Insofern ist dieser ganze Deal schon allein deswegen lächerlich, aber das ist nicht das einzige Problem. Iran ist bekanntermaßen (nein, nicht mutmaßlich, liebes Demokratiefernsehen) der mit Abstand größte Sponsor von Terroristen und ganzen Terrororganisation im gesamten Nahen Osten. Sein Arm reicht inzwischen bis zu gut organisierten Terrorzellen in der ganzen Welt. Der so viel beschworene Nahostkonflikt ist in Wahrheit ein Religionskrieg zwischen Sunniten und Schiiten (hat nichts mit „Palästina“ zu tun, man muss halt nur dem Affen Zucker geben), der leider immer wieder, wie auch jüngst, auf dem Rücken Israels ausgetragen wird. Solange dem von der internationalen Staatengemeinschaft nicht Einhalt geboten wird, sind weder der Deal noch sonst irgendwelche Vereinbarungen mit Terroristen etwas wert, es verlängert nur die Leiden. Auch das ist an Israel gut zu sehen, 350 Raketen im März aus Gaza, ein paar Wochen Ruhe, über 700 Raketen, wieder ein paar Wochen Ruhe, bis wieder neue herangeschafft wurden, mit freundlichen Grüßen aus dem Iran. Dieses makabre Spiel geht nun seit Jahren, und Trump hat das einzig Richtige getan und die Reißleine gezogen.

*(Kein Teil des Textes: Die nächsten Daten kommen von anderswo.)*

Lemma fact_load_report_witness :
  let df := @transform_data demo_conv [mk_row (PInt 1) (PInt 120) (PTimestamp date_a)
                                              (PInt 1000000) (PInt 3000000)] in
  let res := @load_fact_table demo_conv open_schema df (connect empty_store) in
  pending (fst (fst res)) = committed (fst (fst res)) /\
  (forall tb, tb <> FactFilmPerformance -> committed (fst (fst res)) tb = empty_store tb) /\
  0 <= snd (fst res) /\ 0 <= snd res /\
  (snd res = 0 ->
   Z.of_nat (size (committed (fst (fst res)) FactFilmPerformance)) =
   Z.of_nat (size (empty_store FactFilmPerformance)) + snd (fst res)).
Proof.
  intros df res.
  apply (@fact_load_report demo_conv open_schema df empty_store).
  subst res. vm_compute. reflexivity.
Defined.

(** X8: a fact row whose statement fails undoes every fact row before
    it: the committed warehouse is the one that loading only the rows
    after it would give, and the counts add up as the two parts. *)
Theorem fact_load_failure_resets `{PyConv} `{Schema} (l1 l2 : list clean_row) (r : clean_row)
    (s : store) (c1 : conn) (i1 e1 : Z) :
  fact_loop fact_stmt l1 (connect s) 0 0 = (c1, i1, e1) ->
  run_stmt c1 (fact_stmt r) = None ->
  let '(c, i, e) := load_fact_table (l1 ++ r :: l2) (connect s) in
  let '(c2, i2, e2) := load_fact_table l2 (connect s) in
  committed c = committed c2 /\ i = i1 + i2 /\ e = e1 + 1 + e2.
Proof.
  intros Hl1 Hr. unfold load_fact_table.
  rewrite fact_loop_app, Hl1. simpl. rewrite Hr.
  assert (Hrb : rollback c1 = connect s).
  { pose proof (fact_loop_committed fact_stmt l1 (connect s) 0 0) as Hc.
    rewrite Hl1 in Hc. simpl in Hc. unfold rollback, connect. rewrite Hc. reflexivity. }
  rewrite Hrb, fact_loop_shift.
  destruct (fact_loop fact_stmt l2 (connect s) 0 0) as [[c2 i2] e2].
  simpl. split; [reflexivity | lia].
Qed.

Lemma fact_load_failure_resets_witness :
  let df := @transform_data demo_conv fact_batch in
  let l1 := firstn 1 df in
  let r := nth 1 df (@transform_row demo_conv (mk_row PNaN PNaN PNaN PNaN PNaN)) in
  let res1 := @fact_loop open_schema _ (@fact_stmt demo_conv) l1 (connect empty_store) 0 0 in
  let '(c, i, e) := @load_fact_table demo_conv open_schema (l1 ++ [r]) (connect empty_store) in
  let '(c2, i2, e2) := @load_fact_table demo_conv open_schema [] (connect empty_store) in
  committed c = committed c2 /\ i = snd (fst res1) + i2 /\ e = snd res1 + 1 + e2.
Proof.
  intros df l1 r res1.
  apply (@fact_load_failure_resets demo_conv open_schema l1 [] r empty_store
           (fst (fst res1)) (snd (fst res1)) (snd res1)).
  - subst res1. vm_compute. reflexivity.
  - vm_compute. reflexivity.
Defined.

(** ** The load stage *)

Lemma fact_loop_pending_extends `{Schema} {A} (stmt_of : A -> option stmt) (rows : list A)
    (c : conn) (i e : Z) :
  extends (committed c) (pending c) ->
  extends (committed c) (pending (fst (fst (fact_loop stmt_of rows c i e)))).
Proof.
  revert c i e. induction rows as [|r rows IH]; intros c i e Hc; simpl; [exact Hc|].
  destruct (run_stmt c (stmt_of r)) as [[c1 n]|] eqn:E.
  - apply run_stmt_some in E as (st & _ & Hcom & Hex).
    rewrite <- Hcom. apply IH. rewrite Hcom.
    intros tb k tu Hk. exact (execute_extends _ _ _ _ Hex tb k tu (Hc tb k tu Hk)).
  - change (committed c) with (committed (rollback c)). apply IH. intros tb k tu Hk. exact Hk.
Qed.

Ltac thread_synced s :=
  match goal with
  | Hc : pending ?c = committed ?c /\ extends s (committed ?c)
    |- context [dim_loop ?f ?l ?c 0 0] =>
      let H' := fresh "Hc" in
      let c' := fresh "c" in
      assert (H' : pending (fst (fst (dim_loop f l c 0 0))) =
                   committed (fst (fst (dim_loop f l c 0 0))) /\
                   extends s (committed (fst (fst (dim_loop f l c 0 0)))))
        by (destruct (dim_loop_sync f l c 0 0 (proj1 Hc)) as [Hs He];
            split; [exact Hs | intros ? ? ? ?; apply He; apply (proj2 Hc); assumption]);
      destruct (dim_loop f l c 0 0) as [[c' ?] ?]; cbn [fst] in H';
      clear Hc
  end.

(** X9: the load stage only adds rows: every row of the warehouse before
    a run is still there, unchanged, after it; on an empty batch the run
    leaves the warehouse as it was. *)
Theorem run_load_append_only `{PyConv} `{Schema} (df : list clean_row) (s : store) :
  (forall tb k tu, s tb !! k = Some tu -> run_load df s tb !! k = Some tu) /\
  run_load [] s = s.
Proof.
  split; [|reflexivity].
  assert (Hstart : pending (connect s) = committed (connect s) /\ extends s (committed (connect s)))
    by (split; [reflexivity | intros ? ? ? ?; assumption]).
  unfold run_load, load_all, load_dimension_time, load_dimension_film,
    load_dimension_generic, load_fact_table.
  repeat thread_synced s.
  match goal with
  | Hc : pending ?c = committed ?c /\ extends s (committed ?c)
    |- context [fact_loop fact_stmt df ?c 0 0] =>
      assert (Hf : extends s (pending (fst (fst (fact_loop fact_stmt df c 0 0)))))
        by (intros tb k tu Hk;
            apply (fact_loop_pending_extends fact_stmt df c 0 0);
            [rewrite (proj1 Hc); intros ? ? ? ?; assumption | apply (proj2 Hc); exact Hk]);
      destruct (fact_loop fact_stmt df c 0 0) as [[cf ?] ?]
  end.
  simpl in *. exact Hf.
Qed.

(** ** Film dimension rows *)

Lemma substring_0_length (n : nat) (s : string) : (String.length (substring 0 n s) <= n)%nat.
Proof.
  revert n. induction s as [|a s IH]; intros n; destruct n as [|n]; simpl; try lia.
  specialize (IH n). lia.
Qed.

(** X10: every row that the film loader adds to DimFilm comes from a
    batch row with that FilmID: its title is the first 200 characters of
    str(Title); its certificate is str(int(CertificateID)) when that cell
    is present, else str(int(Certificate)) when that one is, else NULL;
    its review is NULL when the Review cell is missing and otherwise the
    first 500 characters of str(Review). *)
Theorem film_dimension_rows `{PyConv} `{Schema} (df : list clean_row) (s : store)
    (k : Z) (tu : tuple) :
  committed (fst (fst (load_dimension_film df (connect s)))) DimFilm !! k = Some tu ->
  s DimFilm !! k = None ->
  exists r title cert review, In r df /\ py_int (FilmID (raw r)) = Some k /\
    tu = [SInt k; SText title; cert; review] /\
    title = substring 0 200 (py_str (Title (raw r))) /\ (String.length title <= 200)%nat /\
    (pd_notna (CertificateID (raw r)) = true ->
       exists z, py_int (CertificateID (raw r)) = Some z /\ cert = SText (pretty z)) /\
    (pd_notna (CertificateID (raw r)) = false -> pd_notna (Certificate (raw r)) = true ->
       exists z, py_int (Certificate (raw r)) = Some z /\ cert = SText (pretty z)) /\
    (pd_notna (CertificateID (raw r)) = false -> pd_notna (Certificate (raw r)) = false ->
       cert = SNull) /\
    (pd_isna (Review (raw r)) = true -> review = SNull) /\
    (pd_isna (Review (raw r)) = false ->
       exists txt, review = SText txt /\ txt = substring 0 500 (py_str (Review (raw r))) /\
                   (String.length txt <= 500)%nat).
Proof.
  intros Hk Hnone.
  set (ok := fun st : stmt => exists r, In r df /\ film_stmt r = Some st).
  assert (Hfrom : conn_from s ok (fst (fst (load_dimension_film df (connect s))))).
  { apply dim_loop_from; [intros r st Hr Hst; exists r; auto|].
    split; intros ? ? ? ?; left; assumption. }
  destruct (proj1 Hfrom DimFilm k tu Hk) as [Hs | (r & Hr & Hst)]; [congruence|].
  unfold film_stmt in Hst.
  destruct (cert_value (raw r)) as [cert|] eqn:Ec; simpl in Hst; [|discriminate].
  destruct (py_int (FilmID (raw r))) as [k'|] eqn:Ek; simpl in Hst; [|discriminate].
  injection Hst as <- Htu.
  exists r, (substring 0 200 (py_str (Title (raw r)))), cert, (review_value (raw r)).
  split; [exact Hr|]. split; [exact Ek|]. split; [symmetry; exact Htu|].
  split; [reflexivity|]. split; [apply substring_0_length|].
  unfold cert_value in Ec. unfold review_value.
  split; [|split; [|split; [|split]]].
  - intros Hn. rewrite Hn in Ec.
    destruct (py_int (CertificateID (raw r))) as [z|]; simpl in Ec; [|discriminate].
    injection Ec as <-. exists z. auto.
  - intros Hn1 Hn2. rewrite Hn1, Hn2 in Ec.
    destruct (py_int (Certificate (raw r))) as [z|]; simpl in Ec; [|discriminate].
    injection Ec as <-. exists z. auto.
  - intros Hn1 Hn2. rewrite Hn1, Hn2 in Ec. injection Ec as <-. reflexivity.
  - intros Hna. unfold pd_notna. rewrite Hna. reflexivity.
  - intros Hna. unfold pd_notna. rewrite Hna. simpl. eexists. split; [reflexivity|].
    split; [reflexivity | apply substring_0_length].
Qed.

Lemma film_dimension_rows_witness :
  let df := @transform_data demo_conv rerun_batch in
  let tu := match committed (fst (fst (@load_dimension_film demo_conv open_schema df
                (connect empty_store)))) DimFilm !! 0 with Some tu => tu | None => [] end in
  exists r title cert review, In r df /\ @py_int demo_conv (FilmID (raw r)) = Some 0 /\
    tu = [SInt 0; SText title; cert; review] /\
    title = substring 0 200 (@py_str demo_conv (Title (raw r))) /\ (String.length title <= 200)%nat /\
    (pd_notna (CertificateID (raw r)) = true ->
       exists z, @py_int demo_conv (CertificateID (raw r)) = Some z /\ cert = SText (pretty z)) /\
    (pd_notna (CertificateID (raw r)) = false -> pd_notna (Certificate (raw r)) = true ->
       exists z, @py_int demo_conv (Certificate (raw r)) = Some z /\ cert = SText (pretty z)) /\
    (pd_notna (CertificateID (raw r)) = false -> pd_notna (Certificate (raw r)) = false ->
       cert = SNull) /\
    (pd_isna (Review (raw r)) = true -> review = SNull) /\
    (pd_isna (Review (raw r)) = false ->
       exists txt, review = SText txt /\ txt = substring 0 500 (@py_str demo_conv (Review (raw r))) /\
                   (String.length txt <= 500)%nat).
Proof.
  intros df tu.
  apply (@film_dimension_rows demo_conv open_schema df empty_store 0 tu).
  - subst tu. vm_compute. reflexivity.
  - reflexivity.
Defined.

(** The row a dimension loop stores for a new key is that of the first
    accepted statement for the key. *)
Lemma dim_loop_first_accepted `{Schema} {A} (stmt_of : A -> option stmt) (tb : table)
    (rows : list A) (c : conn) (i e : Z) (k : Z) (tu : tuple) :
  pending c = committed c -> tb <> FactFilmPerformance ->
  (forall r st, In r rows -> stmt_of r = Some st -> st_table st = tb) ->
  committed (fst (fst (dim_loop stmt_of rows c i e))) tb !! k = Some tu ->
  committed c tb !! k = None ->
  exists l1 r l2, rows = l1 ++ r :: l2 /\
    stmt_of r = Some {| st_table := tb; st_key := k; st_row := tu |} /\
    rejects tb tu = false /\
    (forall r' st', In r' l1 -> stmt_of r' = Some st' -> st_key st' = k ->
       rejects tb (st_row st') = true).
Proof.
  intros Hc Htb. revert c i e Hc.
  induction rows as [|r rows IH]; intros c i e Hc Hrows Hk Hnone; simpl in Hk; [congruence|].
  assert (Hrows' : forall r' st, In r' rows -> stmt_of r' = Some st -> st_table st = tb)
    by (intros; eapply Hrows; [right|]; eauto).
  assert (Hskip : forall c' i' e', committed c' tb !! k = None -> pending c' = committed c' ->
            committed (fst (fst (dim_loop stmt_of rows c' i' e'))) tb !! k = Some tu ->
            (forall st', stmt_of r = Some st' -> st_key st' = k -> rejects tb (st_row st') = true) ->
            exists l1 r0 l2, r :: rows = l1 ++ r0 :: l2 /\
              stmt_of r0 = Some {| st_table := tb; st_key := k; st_row := tu |} /\
              rejects tb tu = false /\
              (forall r' st', In r' l1 -> stmt_of r' = Some st' -> st_key st' = k ->
                 rejects tb (st_row st') = true)).
  { intros c' i' e' Hn Hs Hk' Hr.
    destruct (IH c' i' e' Hs Hrows' Hk' Hn) as (l1 & r0 & l2 & -> & Hst & Hrej & Hl1).
    exists (r :: l1), r0, l2. split; [reflexivity|]. split; [exact Hst|]. split; [exact Hrej|].
    intros r' st' [<- | Hin]; [apply Hr | apply Hl1; exact Hin]. }
  destruct (stmt_of r) as [st|] eqn:Est.
  2: { apply (Hskip (rollback c) i (e + 1)); try exact Hnone; try reflexivity; [exact Hk|].
       intros st' Hst'. discriminate. }
  pose proof (Hrows r st (or_introl eq_refl) Est) as Hst.
  unfold run_stmt in Hk.
  destruct (execute_dim_cases (pending c) st ltac:(congruence))
    as [(Hrej & Hex) | [(Hrej & Hpres & Hex) | (Hrej & Habs & Hex)]];
    rewrite Hex in Hk.
  - apply (Hskip (rollback c) i (e + 1)); try exact Hnone; try reflexivity; [exact Hk|].
    intros st' Hst' _. injection Hst' as <-. rewrite <- Hst. exact Hrej.
  - unfold commit in Hk. simpl in Hk. rewrite (conn_eta_synced c Hc) in Hk.
    apply (Hskip c (i + 0) e Hnone Hc Hk).
    intros st' Hst' Hkey. injection Hst' as <-.
    rewrite Hst, Hc, Hkey in Hpres. rewrite Hnone in Hpres. destruct Hpres; discriminate.
  - unfold commit in Hk. simpl in Hk.
    set (c1 := {| committed := store_insert (pending c) (st_table st) (st_key st) (st_row st);
                  pending := store_insert (pending c) (st_table st) (st_key st) (st_row st) |}) in Hk.
    destruct (Z.eq_dec (st_key st) k) as [Hkey | Hkey].
    + destruct (dim_loop_sync stmt_of rows c1 (i + 1) e eq_refl) as [_ Hext].
      assert (Hin : committed c1 tb !! k = Some (st_row st)).
      { simpl. rewrite store_insert_lookup, Hst.
        destruct (decide (tb = tb /\ st_key st = k)); [reflexivity | tauto]. }
      pose proof (Hext tb k _ Hin) as Hfin. rewrite Hk in Hfin. injection Hfin as ->.
      exists [], r, rows. split; [reflexivity|].
      split; [rewrite Est; destruct st as [tb' k' tu']; simpl in *; subst; reflexivity|].
      split; [rewrite <- Hst; exact Hrej|]. intros r' st' [].
    + apply (Hskip c1 (i + 1) e); [| reflexivity | exact Hk |].
      * simpl. rewrite store_insert_lookup.
        destruct (decide (st_table st = tb /\ st_key st = k)) as [[_ E]|]; [congruence|].
        rewrite Hc. exact Hnone.
      * intros st' Hst' Hk'. injection Hst' as <-. congruence.
Qed.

Das Gazaproblem ist kein israelisches Problem sondern ein internationales. Wohl aber wird es ausschließlich auf dem Rücken Israels und demjenigen unschuldiger Zivilisten im Gazastreifen ausgetragen, die wiederum von den Terrororganisationen Hamas und Palästinensischer Islamischer Dschihad als lebende Schutzschilde und auch sonst auf allen Ebenen missbraucht werden. HIER sollte die UNO endlich ihre Aufgaben wahrnehmen und den Nachschub an Kriegsgerät für beide Organisationen unterbinden und diese Organisationen entwaffnen, aber da die UNO inzwischen von  den islamischen Kriegsparteien durchsetzt ist und der Westen mit diesen wiederum gute Geschäfte macht, hat niemand ein ernsthaftes Interesse daran, dieses Problem zu lösen. Billiges Benzin und Arbeitsplätze sind halt wichtiger als Israel und der Weltfrieden. Nur so konnte es auch passieren, dass die Entwaffnung des Iran einschließlich das Fallenlassen seiner Staatsräson zur Zerstörung Israels nicht Gegenstand des Deals wurde.

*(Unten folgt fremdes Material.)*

(** X4: [HybridLibrary] supplies no public method but
    [get_keyword_names]: on a library deriving from it, a call of any
    other public name that the library's own classes do not define
    ([run_keywords] and the introspection methods of the dynamic interface
    among them) raises [AttributeError] and leaves the library as it
    was. *)
Theorem hybrid_library_has_no_other_method (o : instance) (pre : list class)
    (m : string) (args : list value) :
  type_mro o = pre ++ HybridLibrary.mro →
  leave_alone pre m →
  inst_dict o !! m = None →
  public_name m = true →
  m ≠ "get_keyword_names" →
  call_method m args o = (Raise (AttributeError m), o).
Proof.
  intros Hmro Hpre Hd _ Hm.
  apply (call_method_missing o pre HybridLibrary.mro); try done.
  unfold HybridLibrary.mro. cbn [type_lookup].
  assert (namespace HybridLibrary.cls !! m = None) as ->; [|done].
  apply not_elem_of_dom.
  assert (dom (namespace HybridLibrary.cls)
          = ({["get_keyword_names"]} : gset string)) as -> by by vm_compute.
  by apply not_elem_of_singleton.
Qed.

Lemma hybrid_library_has_no_other_method_witness :
  call_method "get_keyword_documentation" [VStr "open_door"] Doors.lib
    = (Raise (AttributeError "get_keyword_documentation"), Doors.lib) ∧
  call_method "run_keywords" [VStr "open_door"; VList []; VDict []] Doors.lib
    = (Raise (AttributeError "run_keywords"), Doors.lib).
Proof.
  split.
  - apply (hybrid_library_has_no_other_method Doors.lib [Doors.cls]);
      [reflexivity | by repeat constructor | reflexivity | reflexivity | done].
  - apply (hybrid_library_has_no_other_method Doors.lib [Doors.cls]);
      [reflexivity | by repeat constructor | reflexivity | reflexivity | done].
Defined.

Lemma not_interface_method_undefined (m : string) :
  m ∉ interface_methods → namespace DynamicLibrary.cls !! m = None.
Proof.
  intros Hm. apply eq_None_not_Some. intros Hsome.
  apply elem_of_dom in Hsome.
  assert (dom (namespace DynamicLibrary.cls)
          = (list_to_set interface_methods : gset string)) as Hdom
    by by vm_compute.
  rewrite Hdom in Hsome. by apply elem_of_list_to_set in Hsome.
Qed.

(** X5: [DynamicLibrary] defines its seven methods and no other public
    name, and has no [__getattr__]: on a library deriving from it, a call
    of any other public name that the library's own classes do not define
    raises [AttributeError]. This holds for [run_keyword], the name the
    class docstring uses: a library that implements [run_keywords] does
    not thereby have [run_keyword]. *)
Theorem dynamic_library_has_no_other_method (o : instance) (pre : list class)
    (m : string) (args : list value) :
  type_mro o = pre ++ DynamicLibrary.mro →
  leave_alone pre m →
  inst_dict o !! m = None →
  public_name m = true →
  m ∉ interface_methods →
  call_method m args o = (Raise (AttributeError m), o).
Proof.
  intros Hmro Hpre Hd _ Hm.
  apply (call_method_missing o pre DynamicLibrary.mro); try done.
  unfold DynamicLibrary.mro. cbn [type_lookup].
  by rewrite (not_interface_method_undefined m Hm).
Qed.

Lemma dynamic_library_has_no_other_method_witness :
  call_method "run_keyword" [VStr "Greet"; VList [VStr "you"]; VDict []] Greeter.lib
    = (Raise (AttributeError "run_keyword"), Greeter.lib).
Proof.
  apply (dynamic_library_has_no_other_method Greeter.lib [Greeter.cls]).
  - reflexivity.
  - by repeat constructor.
  - reflexivity.
  - reflexivity.
  - unfold interface_methods, required_methods, optional_methods. simpl.
    rewrite !elem_of_cons, elem_of_nil.
    intros [H|[H|[H|[H|[H|[H|[H|[]]]]]]]]; discriminate H.
Defined.

(** ** Deriving from both base classes *)

Lemma abstractmethods_ext (mro1 mro2 : list class) :
  (∀ n, type_lookup mro1 n = type_lookup mro2 n) →
  abstractmethods mro1 = abstractmethods mro2.
Proof.
  intros Hext. unfold abstractmethods. f_equal. f_equal.
  apply map_eq. intros n. by rewrite !class_namespace_lookup.
Qed.

Lemma type_lookup_app_ext (pre mro1 mro2 : list class) :
  (∀ n, type_lookup mro1 n = type_lookup mro2 n) →
  ∀ n, type_lookup (pre ++ mro1) n = type_lookup (pre ++ mro2) n.
Proof.
  intros Hext n. induction pre as [|c pre IH]; simpl; [done|].
  by rewrite IH.
Qed.

Lemma hybrid_other_undefined (n : string) :
  n ≠ "get_keyword_names" → namespace HybridLibrary.cls !! n = None.
Proof.
  intros Hn. apply not_elem_of_dom.
  assert (dom (namespace HybridLibrary.cls)
          = ({["get_keyword_names"]} : gset string)) as -> by by vm_compute.
  by apply not_elem_of_singleton.
Qed.

Lemma type_lookup_dynamic_then_hybrid (n : string) :
  type_lookup [DynamicLibrary.cls; HybridLibrary.cls; ABC; object] n
    = type_lookup DynamicLibrary.mro n.
Proof.
  destruct (decide (n = "get_keyword_names")) as [->|Hn]; [done|].
  unfold DynamicLibrary.mro. cbn [type_lookup].
  by rewrite (hybrid_other_undefined n Hn).
Qed.

Lemma type_lookup_hybrid_then_dynamic (n : string) :
  type_lookup [HybridLibrary.cls; DynamicLibrary.cls; ABC; object] n
    = type_lookup DynamicLibrary.mro n.
Proof.
  destruct (decide (n = "get_keyword_names")) as [->|Hn]; [done|].
  unfold DynamicLibrary.mro. cbn [type_lookup].
  by rewrite (hybrid_other_undefined n Hn).
Qed.

(** X6: deriving from [HybridLibrary] besides [DynamicLibrary] adds
    nothing: with [HybridLibrary] after [DynamicLibrary] in the MRO every
    name resolves as without it, and in either order of the two bases the
    methods left abstract are those left abstract with [DynamicLibrary]
    alone, so the class can be instantiated in the same cases. *)
Theorem hybrid_base_adds_nothing (pre : list class) :
  (∀ n, type_lookup (pre ++ [DynamicLibrary.cls; HybridLibrary.cls; ABC; object]) n
        = type_lookup (pre ++ DynamicLibrary.mro) n) ∧
  abstractmethods (pre ++ [DynamicLibrary.cls; HybridLibrary.cls; ABC; object])
    = abstractmethods (pre ++ DynamicLibrary.mro) ∧
  abstractmethods (pre ++ [HybridLibrary.cls; DynamicLibrary.cls; ABC; object])
    = abstractmethods (pre ++ DynamicLibrary.mro).
Proof.
  split_and!.
  - apply type_lookup_app_ext, type_lookup_dynamic_then_hybrid.
  - apply abstractmethods_ext, type_lookup_app_ext,
      type_lookup_dynamic_then_hybrid.
  - apply abstractmethods_ext, type_lookup_app_ext,
      type_lookup_hybrid_then_dynamic.
Qed.

(** ** The base methods and the instance *)

Lemma base_method_keeps_state (m : string) (f : function) (self : attrs)
    (args : list value) :
  namespace DynamicLibrary.cls !! m = Some f →
  (code f self args).2 = self.
Proof.
  intros Hf.
  assert (m ∈ interface_methods) as Hm.
  { destruct (decide (m ∈ interface_methods)) as [|Hn]; [done|].
    by rewrite (not_interface_method_undefined m Hn) in Hf. }
  revert Hm Hf.
  unfold interface_methods, required_methods, optional_methods. simpl.
  rewrite !elem_of_cons, elem_of_nil.
  intros [->|[->|[->|[->|[->|[->|[->|[]]]]]]]] [= <-];
    by destruct args as [|? [|? [|? [|? ?]]]].
Qed.

(** X7: the seven methods [DynamicLibrary] defines never change the
    instance: called on a library that inherits them, with any arguments
    in any number, whether they return or raise, the library is afterwards
    as it was before. *)
Theorem base_methods_keep_instance (o : instance) (m : string)
    (args : list value) :
  m ∈ interface_methods →
  inherits_default o m →
  (call_method m args o).2 = o.
Proof.
  intros Hm [Hd (pre & post & Hmro & Hpre)].
  destruct (interface_method_defined m Hm) as [f Hf].
  rewrite (call_method_verbatim o m f); [|done|].
  - simpl. rewrite (base_method_keeps_state m f) by done. by destruct o.
  - rewrite Hmro, type_lookup_app_None by done.
    cbn [type_lookup]. by rewrite Hf.
Qed.

Lemma base_methods_keep_instance_witness :
  (call_method "get_keyword_types" [] (Instance Greeter.mro {["greeted" := VInt 3]})).2
    = Instance Greeter.mro {["greeted" := VInt 3]}.
Proof.
  apply base_methods_keep_instance.
  - unfold interface_methods, required_methods, optional_methods. simpl.
    elem_of_literal.
  - inherits_through [Greeter.cls] [ABC; object].
Defined.

Lemma optional_method_arity (m : string) (f : function) (self : attrs)
    (args : list value) :
  m ∈ optional_methods →
  namespace DynamicLibrary.cls !! m = Some f →
  length args ≠ 1 →
  code f self args = (Raise arity_error, self).
Proof.
  unfold optional_methods. rewrite !elem_of_cons, elem_of_nil.
  intros [->|[->|[->|[->|[->|[]]]]]] [= <-] Hlen;
    by destruct args as [|? [|? ?]].
Qed.

(** X8: the optional methods take exactly the keyword name: on a library
    that inherits one of them, a call without the name or with further
    positional arguments raises [TypeError] instead of returning [None],
    and leaves the library as it was. *)
Theorem optional_methods_take_one_name (o : instance) (m : string)
    (args : list value) :
  m ∈ optional_methods →
  inherits_default o m →
  length args ≠ 1 →
  call_method m args o = (Raise arity_error, o).
Proof.
  intros Hm [Hd (pre & post & Hmro & Hpre)] Hlen.
  destruct (optional_method_default m Hm) as (f & Hf & _).
  rewrite (call_method_verbatim o m f); [|done|].
  - rewrite (optional_method_arity m f) by done. by destruct o.
  - rewrite Hmro, type_lookup_app_None by done.
    cbn [type_lookup]. by rewrite Hf.
Qed.

Lemma optional_methods_take_one_name_witness :
  call_method "get_keyword_tags" [] Greeter.lib = (Raise arity_error, Greeter.lib) ∧
  call_method "get_keyword_tags" [VStr "Greet"; VStr "extra"] Greeter.lib
    = (Raise arity_error, Greeter.lib).
Proof.
  split.
  - apply optional_methods_take_one_name.
    + unfold optional_methods. elem_of_literal.
    + inherits_through [Greeter.cls] [ABC; object].
    + simpl. lia.
  - apply optional_methods_take_one_name.
    + unfold optional_methods. elem_of_literal.
    + inherits_through [Greeter.cls] [ABC; object].
    + simpl. lia.
Defined.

Was den Gazastreifen betrifft, ist dieses Problem für Israel allein nicht lösbar; das ist eine internationale Aufgabe. Israel könnte es nur mit der totalen Vernichtung des ganzen Streifens lösen, mit unendlich vielen Todesopfern, und das will Israel nicht. Selbst bei spektakulär wirkenden chirurgisch genauen Militäroperationen gegen terroristische Infrastrukturen im Gazastreifen kratzt Israel buchstäblich nur an der Oberfläche, ein Raketenwerfer hier, ein Terrorbüro dorf, aber das wahre Ausmaß des Terrors befindet sich tief unter der Erde, wo nur eine Bodenoffensive hilft. DAS aber genau wäre Aufgabe der UNO. Diese aber ist bestenfalls untätig. Ich selbst habe oft genug miterlebt, wie sich die Blauhelme lieber in Kaffees und Kneipen im israelischen Teil des Golan herumdrücken als in der entmilitarisierten Zone zu Syrien hin um dort ihre Arbeit zu machen. Als es im letzten Sommer dort richtig Ernst wurde und der IS an der israelischen Grenze stand, sind die Operettensoldaten der UNO stiften gegangen, während Israel für sie doch wieder die Drecksarbeit machen musste (Israel wurde selbstverständlich mal wieder wegen dieser notwendigen Interventionen von der UNO gescholten). Ein ähnliches Phänomen an der libanesischen Grenze: Wie war es möglich, dass die Hisbollah (auch vom Iran finanziert) jahrelang von UNO-überwachten Gebieten aus Tunnel nach Israel hineingräbt, ohne dass die UNO etwas bemerkt? Solch eine UNO braucht kein Mensch.

Israel und die USA werden notfalls allein dafür sorgen, dass dier Iran tatsächlich keine Atomwaffen herstellt, ob die internationale Staatengemeinschaft nun mitzieht oder nicht.